Massoud, E. C., Collier, N., Sharma, B., Kumar, J., & Hoffman, F. M. (2024). Enhancing Photosynthesis Simulation Performance in ESMs with Machine Learning-Assisted Solvers. In 2024 IEEE International Conference on Big Data (BigData) (pp. 4351–4356). IEEE. https://doi.org/10.1109/bigdata62323.2024.10825207
Improvements in the efficiency of photosynthesis solvers within Earth System Models (ESMs) are achieved by integrating machine learning (ML) techniques, offering a data-driven approach to complement traditional numerical methods while preserving model physics.
The Science
This work integrates machine learning (ML) techniques into the photosynthesis solvers of the E3SM Land Model (ELM) to improve computational efficiency. By leveraging logged simulation data, neural networks (NN) and multi-linear regression (MLR) were developed to estimate optimal initial guesses for solvers at both leaf and canopy scales.
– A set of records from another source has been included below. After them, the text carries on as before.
(** * s5p-compress: resample a raster cube in time and export one GeoTIFF per step

    A shallow embedding of [s5p-compress.py]. The script is an orchestration of
    [os], [rioxarray]/[xarray], [geopandas] and [multiprocessing]; the embedding
    keeps the script's control flow and data flow and threads an explicit
    [World] (file system, standard input, a log of the calls performed)
    through an error-and-state monad. *)

From Stdlib Require Import QArith Qminmax Qabs Ascii String.
From stdpp Require Import base gmap strings list.

Open Scope string_scope.
Open Scope list_scope.

(** ** Python outcomes *)

(** The exceptions the script can meet. [OtherError] stands for any exception
    class that is not named in the script. *)
Inductive Exn :=
| KeyError
| IndexError
| EOFError
| FileExistsError
| NotADirectoryError
| OtherError (name : string).

(** A computation returns, raises, or leaves through [exit(code)]
    ([SystemExit], which no handler of the script catches). *)
Inductive Outcome (A : Type) :=
| Return (a : A)
| Raise (e : Exn)
| SysExit (code : Z).
Arguments Return {A} a.
Arguments Raise {A} e.
Arguments SysExit {A} code.

Definition is_KeyError (e : Exn) : bool :=
  match e with KeyError => true | _ => false end.

(** ** Arrays *)

(** The calendar time stamps of the cube's time axis
    (they answer [strftime], so they are calendar objects). *)
Record Timestamp := mkTimestamp {
  year : nat; month : nat; day : nat;
  hour : nat; minute : nat; second : nat
}.
(** An entry of [softmax] can be exactly [0]: with the two values ECMAScript
    fixes for [Math.exp], [exp(0) = 1] and [exp(-Infinity) = 0], the finite
    vector [[MAX_VALUE, -MAX_VALUE]] is mapped to [[1, 0]], because
    [-MAX_VALUE - MAX_VALUE] overflows to [-Infinity]; an engine whose calls
    take fewer than two arguments throws instead. *)
Theorem softmax_can_underflow_to_zero max_arguments Math_exp :
  Math_exp 0%float = 1%float → Math_exp neg_infinity = 0%float →
  softmax max_arguments Math_exp [Host.MAX_VALUE; (- Host.MAX_VALUE)%float] =
  if decide (2 ≤ max_arguments)%nat then Ok [1; 0]%float else Throw RangeError.
Proof.
  intros H0 Hinf. destruct (decide (2 ≤ max_arguments)%nat).
  - rewrite softmax_returns by done. by rewrite (softmax_max_value_pair Math_exp H0 Hinf).
  - rewrite softmax_throws; [done|]. cbn [length]. lia.
Qed.

Lemma softmax_can_underflow_to_zero_witness :
  softmax Host.max_arguments Host.Math_exp [Host.MAX_VALUE; (- Host.MAX_VALUE)%float] =
  Ok [1; 0]%float.
Proof.
  rewrite softmax_can_underflow_to_zero; [|reflexivity..].
  apply decide_True. unfold Host.max_arguments. lia.
Defined.

(** Whatever [Math.random] returns, the weights the module builds with
    [randomMatrix] have the shapes the decoder relies on: [n_layers] square
    matrices of size [d_model] per family, a [vocab_size] x [d_model]
    embedding and a [d_model] x [vocab_size] output projection. *)
Theorem random_weights_have_shapes random : params_ok (init_params random).
Proof. apply init_params_ok. Qed.

(** On an input that is no token of the vocabulary the decoder step throws a
    [TypeError] and leaves the cache untouched; so does the generation loop
    when it is given no user token. *)
Theorem invalid_token_throws max_arguments Math_exp P t c :
  params_ok P → ¬ valid_token t →
  transformerStep max_arguments Math_exp P t c = (Throw TypeError, c) ∧
  generateBotResponse max_arguments Math_exp P [t] c = (Throw TypeError, c) ∧
  generateBotResponse max_arguments Math_exp P [] c = (Throw TypeError, c).
Proof.
  intros HP Ht.
  pose proof (transformerStep_throws max_arguments Math_exp P HP t c Ht) as Hthrow.
  split_and!; [done| |done].
  unfold generateBotResponse. change maxTokens with (S 99). cbn [generate_loop].
  unfold bind. by rewrite Hthrow.
Qed.

Lemma invalid_token_throws_witness :
  transformerStep Host.max_arguments Host.Math_exp Host.P (-1) ∅ = (Throw TypeError, ∅).
Proof.
  apply (invalid_token_throws Host.max_arguments Host.Math_exp Host.P (-1) ∅).
  - apply init_params_ok.
  - intros [? _]. lia.
Defined.


(** ** The cache over a response, and a response on a spoiled cache *)



(** A response that is returned with [n] tokens took [min (n + 1) 100]
    decoder steps, the one that returned [EOS] included, and each of them
    pushed one pair onto every layer: the cache is not reset between
    responses, and the old pairs stay in front. *)
Theorem response_grows_cache max_arguments Math_exp P t rest c out c' l :
  params_ok P →
  generateBotResponse max_arguments Math_exp P (t :: rest) c = (Ok out, c') →
  (l < n_layers)%nat →
  ∃ ks vs : list vec,
    length ks = Nat.min (S (length out)) maxTokens ∧
    length vs = Nat.min (S (length out)) maxTokens ∧
    keys (entry c' l) = keys (entry c l) ++ ks ∧
    values (entry c' l) = values (entry c l) ++ vs.
Proof.
  intros HP Hgen Hl. unfold generateBotResponse in Hgen.
  apply generate_loop_generates in Hgen as (new & -> & Hgen).
  by apply (generates_growth max_arguments Math_exp P HP maxTokens t c new c' l).
Qed.

Lemma response_grows_cache_witness :
  match generateBotResponse Host.max_arguments Host.Math_exp Host.P [5] ∅ with
  | (Ok out, c') =>
      ∃ ks vs : list vec,
        length ks = Nat.min (S (length out)) maxTokens ∧
        length vs = Nat.min (S (length out)) maxTokens ∧
        keys (entry c' 1) = ks ∧ values (entry c' 1) = vs
  | (Throw _, _) => True
  end.
Proof.
  pose proof (response_grows_cache Host.max_arguments Host.Math_exp Host.P 5 [] ∅) as H.
  destruct (generateBotResponse Host.max_arguments Host.Math_exp Host.P [5] ∅)
    as [[out|e] c']; [|exact I].
  apply (H out c' 1%nat); [apply init_params_ok | reflexivity | unfold n_layers; lia].
Defined.



(** ** [softmax] and [matMul] at the edges *)

Lemma fold_left_add_nans n init :
  n ≠ 0%nat → fold_left (λ a b, (a + b)%float) (replicate n nan) init = nan.
Proof.
  intros Hn. apply (fold_left_nan_term (λ b : float, b) _ nan).
  - destruct n; [done|]. by left.
  - done.
Qed.

(** One [NaN] among the scores makes every probability a [NaN]: the maximum
    is [NaN], so is every difference, every exponential and their sum. *)
Theorem softmax_nan_spreads max_arguments Math_exp v :
  Math_exp nan = nan → has_nan v → (length v ≤ max_arguments)%nat →
  softmax max_arguments Math_exp v = Ok (replicate (length v) nan).
Proof.
  intros Hexp Hnan Hlen. rewrite softmax_returns by done. f_equal. unfold Spec.softmax.
  rewrite (ArgmaxFacts.max_from_has_nan neg_infinity v Hnan : Math_max v = nan).
  assert (map (λ x, Math_exp (x - nan)%float) v = replicate (length v) nan) as ->.
  { clear Hnan Hlen. induction v as [|x v IH]; [done|].
    cbn. by rewrite FloatSub.sub_nan_r, Hexp, IH. }
  rewrite fold_left_add_nans by (destruct Hnan; done).
  generalize (length v). intros n. induction n as [|n IH]; [done|]. cbn. by rewrite IH.
Qed.

Lemma softmax_nan_spreads_witness :
  softmax Host.max_arguments Host.Math_exp [1; nan; 2]%float = Ok [nan; nan; nan].
Proof.
  apply (softmax_nan_spreads Host.max_arguments Host.Math_exp [1; nan; 2]%float).
  - reflexivity.
  - right. by left.
  - unfold Host.max_arguments. cbn [length]. lia.
Defined.

(** The softmax of a single finite score is [[1]], whatever the score: the
    first pair of an empty layer gets all the attention. *)
Theorem softmax_singleton max_arguments Math_exp x :
  Math_exp 0%float = 1%float → is_finite x = true → (1 ≤ max_arguments)%nat →
  softmax max_arguments Math_exp [x] = Ok [1%float].
Proof.
  intros Hexp Hx Hlen. rewrite softmax_returns by done. f_equal. unfold Spec.softmax.
  destruct (FloatSub.Math_max_finite [x]) as ([<-|[]] & _ & _); [done|by repeat constructor|].
  cbn [map fold_left]. by rewrite FloatSub.sub_self, Hexp by done.
Qed.

Lemma softmax_singleton_witness :
  softmax Host.max_arguments Host.Math_exp [Host.MAX_VALUE] = Ok [1%float].
Proof.
  apply softmax_singleton; [reflexivity | reflexivity | unfold Host.max_arguments; lia].
Defined.

Lemma matMul_cells A B0 B' :
  matMul A (B0 :: B') =
  Ok (map (λ i, map (λ j, fold_left (λ acc k, (acc + num_at (row_at A i) k *
                                                  num_at (row_at (B0 :: B') k) j)%float)
                                    (seq 0 (length (B0 :: B'))) 0%float)
                    (seq 0 (length B0)))
          (seq 0 (length A))).
Proof.
  unfold matMul. f_equal.
  apply (cell_loops (λ i j k, (num_at (row_at A i) k * num_at (row_at (B0 :: B') k) j)%float)).
Qed.

(** [matMul] does not stop at the end of a row of [A] that is shorter than
    [B] has rows: the read past its end multiplies as [NaN], and every cell
    of that row of the product is [NaN]. *)
Theorem matMul_short_row A B0 B' out i :
  matMul A (B0 :: B') = Ok out → (i < length A)%nat →
  (length (row_at A i) < length (B0 :: B'))%nat →
  row_at out i = replicate (length B0) nan.
Proof.
  rewrite matMul_cells. intros [= <-] Hi Hshort. unfold row_at at 1.
  erewrite nth_lookup_Some; [|by rewrite list_lookup_fmap, lookup_seq_lt].
  rewrite <- (map_const_seq nan (length B0) 0). apply map_ext. intros j.
  apply (fold_left_nan_term
           (λ k, (num_at (row_at A i) k * num_at (row_at (B0 :: B') k) j)%float)
           (seq 0 (length (B0 :: B'))) (length (row_at A i)) 0%float).
  - apply in_seq. lia.
  - unfold num_at at 1. rewrite nth_overflow by lia. apply FloatFacts.mul_nan_l.
Qed.

Lemma matMul_short_row_witness :
  ∃ out, matMul [[1]; [1; 2]]%float [[1; 0]; [0; 1]]%float = Ok out ∧
         row_at out 0 = [nan; nan].
Proof.
  destruct (matMul [[1]; [1; 2]]%float [[1; 0]; [0; 1]]%float) as [out|e] eqn:E;
    [|discriminate E].
  exists out. split; [reflexivity|].
  apply (matMul_short_row [[1]; [1; 2]]%float [1; 0]%float [[0; 1]]%float out 0 E);
    cbn; lia.
Defined.

(** ** The cache across page loads *)

Lemma Host_working_disk_ok : Persist.working Host.working_disk.
Proof. by repeat split. Qed.

Lemma Host_working_disk_load :
  Idb.load_cache (Persist.browser_of Host.working_disk) = Host.loaded_cache.
Proof. reflexivity. Qed.

(** On a database that works, [getKV] reads back what [putKV] stored for a
    layer, and the entries of the other layers are as they were: distinct
    layers have distinct keys. *)
Theorem putKV_then_getKV d l e :
  Persist.working d →
  (Persist.putKV d l e).1 = Idb.Resolved tt ∧
  Idb.getKV (Persist.browser_of (Persist.putKV d l e).2) l = Idb.Resolved e ∧
  ∀ l', l' ≠ l →
    Idb.getKV (Persist.browser_of (Persist.putKV d l e).2) l' =
    Idb.getKV (Persist.browser_of d) l'.
Proof.
  intros Hw. rewrite PersistFacts.putKV_working by done. cbn [fst snd].
  destruct Hw as (Ho & Hs & Hg & Hp).
  split_and!; [done| |].
  - rewrite PersistFacts.getKV_browser_of by done. cbn [Persist.content].
    by rewrite lookup_insert_eq.
  - intros l' Hne. rewrite !PersistFacts.getKV_browser_of by done. cbn [Persist.content].
    rewrite lookup_insert_ne; [done|]. by intros ?%PersistFacts.layer_key_inj.
Qed.

Lemma putKV_then_getKV_witness :
  Idb.getKV (Persist.browser_of (Persist.putKV Host.working_disk 1 Host.stored_entry).2) 1 =
    Idb.Resolved Host.stored_entry ∧
  Idb.getKV (Persist.browser_of (Persist.putKV Host.working_disk 1 Host.stored_entry).2) 0 =
    Idb.Resolved Host.stored_entry.
Proof.
  destruct (putKV_then_getKV Host.working_disk 1 Host.stored_entry Host_working_disk_ok)
    as (_ & Hsame & Hother).
  split; [exact Hsame|]. rewrite Hother by lia. reflexivity.
Defined.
These approaches maintain the model’s inherent physics while reducing solver iterations, showcasing how data-driven methods can complement numerical approaches in ESMs.
The Impact
The NN-based initial guesses reduced total solver iterations by 26.23% at the leaf level and by 2.62% at the canopy scale, while MLR achieved a 3.12% reduction at the canopy scale. These improvements enable faster model runs, reducing the computational cost and making high-resolution, long-term climate simulations more feasible. This work demonstrates how AI-driven approaches can complement traditional numerical methods, paving the way for more scalable and efficient Earth system modeling efforts that retain accuracy and reliability.
Summary
Earth System Models (ESMs) play a critical role in understanding and predicting climate dynamics. Photosynthesis simulations, a computationally intensive component of these models, were optimized in this study by implementing ML-based initial guesses for their solvers. Using logged data from point-scale simulations at the Duke site, NN and MLR models were trained to mimic solver response surfaces and estimate better initial guesses. This approach resulted in significant reductions in solver iterations, particularly at the leaf level, demonstrating the potential for ML techniques to accelerate ESM simulations while preserving model fidelity. These advancements not only enhance computational efficiency but also open pathways for integrating AI-driven solutions into other complex components of ESMs.